Publié le 13 octobre 2023 par Rolandbosquet

sangliers

L’entrefilet est passé dans la presse locale une semaine plus tôt. Certes peu visible au milieu des publicités et des annonces grandiloquentes des diverses activités festives à venir dans la ville voisine ou au chef-lieu de canton. Mais le citoyen a bel et bien été informé. Depuis, des affiches ornent le guichet d’accueil de la mairie, le bistrot de la place et le tabac-presse de la Grand-rue ainsi que les vitrines de la boulangerie et de la boucherie coopérative désormais fermées. Des pancartes sont même accrochées aux panneaux de signalisation du hameau et sur le bord des routes : battue au sanglier. Nul n'est donc sensé ignorer l’événement et dès huit heures ce samedi matin, nul ne peut l’ignorer.

Après un bruyant remue-ménage de 4X4, Pick-up et autres véhicules tous-terrains à la recherche d’une place de stationnement, un dernier "briefing" autour d’un casse-croute réunit chasseurs et rabatteurs. Puis, avalée une ultime rondelle de saucisson alors que sonne la demie au clocher de l’église, une horde de gilets orange se déploie depuis l’entrée du chemin qui longe mon courtil jusqu’aux confins du bois de sapins et de la lande qui descend jusqu’au petit étang qui ferme la vallée. Bravache, le lieutenant de vénerie dépêché par le comité départemental m’assure me débarrasser des visites intempestives de ces suidés envahissants qui défoncent les pelouses, brisent les clôtures et saccagent les platebandes de laitues romaines, poireaux et choux pommés. Je pratique depuis toujours une cohabitation heureuse avec la faune sauvage, dis-je, mais là, ils exagèrent !

En fin de matinée et alors que les nemrods se sont enfoncés sous les frondaisons, surgit sur la place un magnifique SUV propre comme un sou neuf suivi d’un deuxième puis d’un troisième. Nul ne pourrait ignorer leur arrivée : sonores coups d’avertisseurs, musique (musique ?) assourdissante digne de champions de "tuning", exclamations tonitruantes et rires à gorge déployée. Et la petite bande de s’engager vers les frondaisons sans même un regard pour le triangle règlementaire avertissant de l’opération en cours. Passé le ru qui coupe le sentier mais invisible en ce moment pour cause de manque d’eau, ils s’engouffrent à leur tour dans les fougères, ronces et genêts qui habillent l’ancien bois victime, il y a près de dix ans, d’une mortelle coupe rase. Lorsque retentit un premier avertissement lancé par une corne un peu enrouée puis un second plus net puis une série de coups de fusil.

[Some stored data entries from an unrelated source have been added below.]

(** * HdrHistogram: the cumulative and windowed histogram metric

    A shallow embedding of [pkg/util/metric/hdrhistogram.go] and the
    properties its specification states about it.

    Conventions of the embedding.
    - [int64], [uint64], [int], [time.Time] and [time.Duration] values are
      integers of [Z]; the one place where the file computes in [uint64]
      (the running bucket count of the exporters) has its wrap-around
      written out, and so has the [int64] shift by which the library finds
      its range.
    - [float64] values are the rationals they denote ([Q]).  Every float of
      this file is obtained from integers by conversion, addition,
      multiplication and division.  A [float64] holds every integer up to
      2^53 in absolute value and rounds beyond: a statement that equates a
      computed float with an integer expression is made within that bound;
      the other statements compare floats that are computed alike, or look
      at the shape of a record only.
    - The mutex-guarded struct is threaded explicitly: a method is a function
      from the state before the call to the state after it (and a result).
    - The wall clock [now()] is an explicit argument [now] of every method
      that reads it.
    - A Go [error] result of a third-party call is [None], and so is a
      call that panics or does not return. *)

From Stdlib Require Import ZArith QArith Lia Lqa Sorted.
From stdpp Require Import base option list sorting strings.

Open Scope Z_scope.

(** ** github.com/prometheus/client_model/go *)

Module prometheusgo.

Inductive MetricType := COUNTER | GAUGE | SUMMARY | UNTYPED | HISTOGRAM.

(** [Bucket]: [CumulativeCount *uint64], [UpperBound *float64]. *)
Record Bucket := {
  CumulativeCount : Z;
  UpperBound : Q;
}.

(** [Histogram]: [SampleCount *uint64], [SampleSum *float64] and the
    repeated field [Bucket] (here [Buckets], the type already has that
    name). *)
Record Histogram := {
  SampleCount : Z;
  SampleSum : Q;
  Buckets : list Bucket;
}.
(** [for (const id of ids) notifications.push(await createNotification(id, ...))]. *)
Fixpoint notifyEach (ids : list ObjectId) (type title message : string)
    (options : Options) : Async (list Notification) :=
  match ids with
  | [] => ret []
  | id :: rest =>
      n <- createNotification id type title message options ;;
      ns <- notifyEach rest type title message options ;;
      ret (n :: ns)
  end.

(** [notifyTicketCreated] (notificationService.js:168-196). *)
Definition notifyTicketCreated (ticket : Ticket) : Async Notification :=
  notification <- createNotification (createdBy ticket) "ticket_created"
      "Ticket Created"
      (quoted "Your ticket " (title ticket) " has been created successfully.")
      (mkOptions (Some (_id ticket)) (Some "medium")) ;;
  agents <- User_find (fun u => (role u =? "agent")%string && isActive u) ;;
  notifyEach (map u_id agents) "ticket_created" "New Ticket Created"
      (quoted "A new ticket " (title ticket) " has been created and needs attention.")
      (mkOptions (Some (_id ticket)) (Some "high")) ;;
  ret notification.

(** [notifyTicketAssigned] (notificationService.js:198-210). *)
Definition notifyTicketAssigned (ticket : Ticket) (assignee : ObjectId) : Async Notification :=
  createNotification assignee "ticket_assigned" "Ticket Assigned"
      (quoted "You have been assigned to ticket " (title ticket) ".")
      (mkOptions (Some (_id ticket)) (Some "high")).

(** [notifySLAWarning] (notificationService.js:273-295). *)
Definition notifySLAWarning (ticket : Ticket) : Async (list Notification) :=
  notifyEach (watchers ticket) "sla_warning" "SLA Warning"
      (quoted "Ticket " (title ticket) " is approaching its SLA deadline.")
      (mkOptions (Some (_id ticket)) (Some "high")).
(** C4 (amended). A verified event whose type tag is one of the five
    recognized ones and whose [data.object] is there (neither [data] nor
    its [object] is [undefined] or [null]) is returned by [handleWebhook]
    as it was verified: the same record, so the same type tag, identifier
    and data. The handler leaves one [console.log] line; for
    [payment_intent.succeeded] it is the line of
    [handlePaymentIntentSucceeded]. Without a [data.object] the handler's
    [TypeError] is caught: [handleWebhook] reports it and throws a
    [WebhookProcessingError] that names it. *)
Theorem handleWebhook_recognized payload signature st ev w' :
  constructEvent (stripe (this st)) payload signature
    (webhookSecret (this st)) (world st) = (inr ev, w') →
  event_type ev ∈ recognized_types →
  if has_data_object ev then
    ∃ r label fields,
      handleWebhook payload signature st
      = (Return (Some r),
         {| this := this st; world := w';
            trace := trace st
                     ++ [call_constructEvent (stripe (this st)) payload
                           signature (webhookSecret (this st));
                         console_log label fields] |})
      ∧ r = ev
      ∧ event_type r = event_type ev
      ∧ event_id r = event_id ev
      ∧ event_data_object r = event_data_object ev
      ∧ (event_type ev = "payment_intent.succeeded" →
         label = "Payment Intent Succeeded:")
  else
    ∃ what p,
      handleWebhook payload signature st
      = (Throw (Custom (WebhookProcessingError
           ("Webhook processing error: "
              +:+ Error_toString (TypeError_reading what p)))),
         {| this := this st; world := w';
            trace := trace st
                     ++ [call_constructEvent (stripe (this st)) payload
                           signature (webhookSecret (this st));
                         console_error "Webhook processing error:"
                           (TypeError_reading what p)] |}).
Proof.
  intros Hverify Hin.
  rewrite (handleWebhook_verified _ _ _ _ _ Hverify).
  match goal with
  | |- context [processWebhookEvent ev ?s] =>
      pose proof (processWebhookEvent_recognized ev s Hin) as Hrun
  end.
  destruct (has_data_object ev) eqn:Hdata.
  - apply has_data_object_true in Hdata as (object & x & Hobj & Hid).
    rewrite Hobj, Hid in Hrun.
    destruct Hrun as (label & fields & -> & Hlabel).
    exists ev, label, fields.
    split; [cbn; rewrite <- app_assoc; reflexivity |].
    do 4 (split; [reflexivity |]).
    intros Htype. rewrite Htype in Hlabel.
    rewrite !elem_of_cons, elem_of_nil in Hlabel.
    destruct Hlabel as [H|[H|[H|[H|[H|[]]]]]]; congruence.
  - apply has_data_object_false in Hdata
      as (what & p & [Hobj | (object & Hobj & Hid)]).
    + rewrite Hobj in Hrun. rewrite Hrun.
      exists what, p. cbn. rewrite <- app_assoc. reflexivity.
    + rewrite Hobj, Hid in Hrun. rewrite Hrun.
      exists what, p. cbn. rewrite <- app_assoc. reflexivity.
Qed.

(** ** Truthiness *)

Lemma truthy_number_false (o : option number) :
  truthy truthy_number o = false ↔
  o = None ∨ o = Some NaN ∨ o = Some (Num 0).
Proof.
  destruct o as [[|z]|]; cbn.
  - intuition congruence.
  - rewrite negb_false_iff, Z.eqb_eq. intuition congruence.
  - intuition congruence.
Qed.

Lemma truthy_string_false (o : option string) :
  truthy truthy_string o = false ↔ o = None ∨ o = Some "".
Proof.
  destruct o as [s|]; cbn.
  - unfold truthy_string. rewrite negb_false_iff, String.eqb_eq.
    intuition congruence.
  - intuition congruence.
Qed.

Lemma truthy_string_true (o : option string) :
  truthy truthy_string o = true ↔ ∃ s, o = Some s ∧ s ≠ "".
Proof.
  destruct o as [s|]; cbn.
  - unfold truthy_string. rewrite negb_true_iff, String.eqb_neq. split.
    + intros Hs. exists s. auto.
    + intros (s' & [= ->] & Hs). exact Hs.
  - split; [discriminate | intros (s' & [=] & _)].
Qed.

Lemma missing_required_true input :
  missing_required input = true ↔
  truthy truthy_number (amount input) = false
  ∨ truthy truthy_string (currency input) = false
  ∨ truthy truthy_string (successUrl input) = false
  ∨ truthy truthy_string (cancelUrl input) = false.
Proof.
  unfold missing_required.
  rewrite !orb_true_iff, !negb_true_iff. tauto.
Qed.

Lemma missing_required_false input :
  missing_required input = false ↔
  truthy truthy_number (amount input) = true
  ∧ truthy truthy_string (currency input) = true
  ∧ truthy truthy_string (successUrl input) = true
  ∧ truthy truthy_string (cancelUrl input) = true.
Proof.
  unfold missing_required.
  rewrite !orb_false_iff, !negb_false_iff. tauto.
Qed.

(** ** Checkout session creation *)

(** The run on an input that fails the validation. *)
Lemma createCheckoutSession_rejected input st :
  missing_required input = true →
  createCheckoutSession input st
  = (Throw (Custom (CheckoutSessionCreationError
       "Failed to create checkout session.")),
     {| this := this st; world := world st;
        trace := trace st
                 ++ [console_error "Error creating checkout session:"
                       (Custom (MissingRequiredParameterError
                          "Amount, currency, successUrl, and cancelUrl are required."))] |}).
Proof.
  intros Hmiss. unfold createCheckoutSession, try_catch. rewrite Hmiss.
  reflexivity.
Qed.

(** The run on an input that passes it: one identifier is drawn, one
    request is sent, and the answer decides the outcome. *)
Lemma createCheckoutSession_accepted input st reference w1 :
  missing_required input = false →
  uuidv4 (world st) = (reference, w1) →
  createCheckoutSession input st
  = let params := session_params input reference in
    let sent := trace st ++ [call_uuidv4;
                             call_sessions_create (stripe (this st)) params] in
    match sessions_create (stripe (this st)) params w1 with
    | (inr session, w2) =>
        (Return {| result_url := session_url session;
                   result_sessionId := session_id session |},
         {| this := this st; world := w2; trace := sent |})
    | (inl error, w2) =>
        (Throw (Custom (CheckoutSessionCreationError
           "Failed to create checkout session.")),
         {| this := this st; world := w2;
            trace := sent ++ [console_error "Error creating checkout session:"
                                error] |})
    end.
Proof.
  intros Hmiss Huuid.
  unfold createCheckoutSession, try_catch. rewrite Hmiss.
  unfold call_uuid, stripe_checkout_sessions_create, this_stripe, emit, ask,
    mbind, M_bind.
  cbn. rewrite Huuid. cbn.
  destruct (sessions_create _ _ w1) as [[error|session] w2]; cbn;
    rewrite <- !app_assoc; reflexivity.
Qed.

(** C2. If any of [amount], [currency], [successUrl], [cancelUrl] is absent
    or falsy, [createCheckoutSession] fails, and the error that reaches the
    caller is a [CheckoutSessionCreationError] (code 400), not the
    [MissingRequiredParameterError] raised inside: that one is caught by
    the enclosing [try], logged, and replaced. The processor is not
    called. *)
Theorem createCheckoutSession_missing_field input st :
  truthy truthy_number (amount input) = false
  ∨ truthy truthy_string (currency input) = false
  ∨ truthy truthy_string (successUrl input) = false
  ∨ truthy truthy_string (cancelUrl input) = false →
  ∃ e st',
    createCheckoutSession input st = (Throw (Custom e), st')
    ∧ e = CheckoutSessionCreationError "Failed to create checkout session."
    ∧ name e = "CheckoutSessionCreationError"
    ∧ name e ≠ "MissingRequiredParameterError"
    ∧ code e = 400
    ∧ world st' = world st
    ∧ added st st'
      = [console_error "Error creating checkout session:"
           (Custom (MissingRequiredParameterError
              "Amount, currency, successUrl, and cancelUrl are required."))].
Proof.
  intros Hmiss. apply missing_required_true in Hmiss.
  do 2 eexists. split; [apply createCheckoutSession_rejected, Hmiss |].
  do 2 (split; [reflexivity |]).
  split; [discriminate |].
  do 2 (split; [reflexivity |]).
  apply added_app. reflexivity.
Qed.

(** [includes] finds a needle that some suffix starts with. *)
Lemma includes_app_r (needle a s : string) :
  includes needle s = true → includes needle (a +:+ s) = true.
Proof.
  intros Hs. induction a as [|c a IH]; cbn.
  - exact Hs.
  - change (String.prefix needle (String c (a +:+ s))
            || includes needle (a +:+ s) = true).
    rewrite IH. apply orb_true_r.
Qed.

(** C5 (amended). On every successful call, the request that went to the
    processor carries as [success_url] the caller's [successUrl] followed by
    [?session_id={CHECKOUT_SESSION_ID}], so that URL contains the
    placeholder; the [url] and [sessionId] handed back are the [url] and
    [id] of the session the processor answered with, unchanged. *)
Theorem createCheckoutSession_success input st r st' :
  createCheckoutSession input st = (Return r, st') →
  ∃ url reference w1 session,
    successUrl input = Some url
    ∧ uuidv4 (world st) = (reference, w1)
    ∧ sessions_create (stripe (this st)) (session_params input reference) w1
      = (inr session, world st')
    ∧ added st st'
      = [call_uuidv4;
         call_sessions_create (stripe (this st))
           (session_params input reference)]
    ∧ success_url (session_params input reference)
      = url +:+ "?session_id={CHECKOUT_SESSION_ID}"
    ∧ includes "{CHECKOUT_SESSION_ID}"
        (success_url (session_params input reference)) = true
    ∧ result_url r = session_url session
    ∧ result_sessionId r = session_id session.
Proof.
  intros Hrun.
  destruct (missing_required input) eqn:Hmiss.
  { rewrite createCheckoutSession_rejected in Hrun by assumption.
    discriminate Hrun. }
  destruct (uuidv4 (world st)) as [reference w1] eqn:Huuid.
  rewrite (createCheckoutSession_accepted _ _ _ _ Hmiss Huuid) in Hrun.
  cbn zeta in Hrun.
  destruct (sessions_create _ _ w1) as [[error|session] w2] eqn:Hcreate;
    [discriminate Hrun |].
  injection Hrun as <- <-.
  apply missing_required_false in Hmiss as (_ & _ & Hurl & _).
  apply truthy_string_true in Hurl as (url & Hurl & _).
  exists url, reference, w1, session.
  split; [exact Hurl |]. split; [reflexivity |]. split; [exact Hcreate |].
  split; [apply added_app; reflexivity |].
  unfold session_params; cbn. rewrite Hurl; cbn.
  split; [reflexivity |].
  split; [| split; reflexivity].
  apply includes_app_r. reflexivity.
Qed.
(** * OrderSummary: order totals and the confirm / delete / load handlers

    A shallow embedding of [src/pages/OrderSummary.tsx].

    - Part 1 embeds [calculateTotal], the reduction over an order's line
      items, over JavaScript numbers (IEEE 754 binary64, Rocq's primitive
      floats).
    - Part 2 embeds the asynchronous handlers [loadOrders], [loadTopTapas],
      [handleDeleteOrder] and [handleConfirmOrder] as finite resumptions
      whose nodes are the state setters and the awaited backend calls,
      with two ways of running them: to completion against a backend, and
      on an event loop where clicks and replies interleave.
    - Parts 3 to 5 prove the properties of the total, of each handler run
      on its own, and of the event loop. *)

From Stdlib Require Import List String ZArith Lia Bool Permutation.
From Stdlib Require Import Floats.PrimFloat.
Import ListNotations.
Local Open Scope string_scope.
Local Open Scope list_scope.

(* ================================================================= *)
(** ** Part 1: line items and the payable total *)

(** The arithmetic [calculateTotal] uses: the literal [0], [+] and [*]. *)
Class Arith (num : Type) : Type := {
  zero : num;
  add : num -> num -> num;
  mul : num -> num -> num
}.

(** A JavaScript [number]: binary64 with round-to-nearest-even. *)
#[export] Instance js_number : Arith float := {
  zero := 0%float;
  add := PrimFloat.add;
  mul := PrimFloat.mul
}.

(** An order line, as the component reads it: [item.name],
    [item.category], [item.price], [item.quantity]. *)
Record OrderItem (num : Type) : Type := mkItem {
  name : string;
  category : string;
  price : num;
  quantity : num
}.
Arguments mkItem {num} _ _ _ _.
Arguments name {num} _.
Arguments category {num} _.
Arguments price {num} _.
Arguments quantity {num} _.

(** [item.category !== 'tapas'] *)
Definition chargeable {num} (item : OrderItem num) : bool :=
  negb (String.eqb (category item) "tapas").

Section Total.
Context {num : Type} `{Arith num}.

Et la clameur de remonter la colline, de ravager d’un pas indifférent et pressé le lit du pauvre ruisseau disparu sous les ajoncs jaunis de ses rives et d’inonder en revanche les trois ruelles aux maisons et aux granges plongées dans le sommeil de leurs vieux atours d’autrefois. « Ils sont fous ! Y a des gens qui tirent ! Faut appeler la police ! C’est dingue ! On ne peut même plus se promener tranquille ! » Jean-Guy, que l’on voit rarement sortir de l’ombre de sa cuisine, surgit sur la pierre de granit usée par le temps de l’entrée : qu’est-ce qui s’passe ? C’est la guerre ? La Jabote, sa sœur, accourt en essuyant ses mains au tablier qui efface encore un peu plus ses formes longilignes : ils vous ont tiré d’sus ? Alerté, Vincent, le conseiller municipal, apparaît enfin tout essoufflé. C’est rien, crie-t-il ! C’est juste la chasse au sanglier ! Z’avez pas vu les panneaux ?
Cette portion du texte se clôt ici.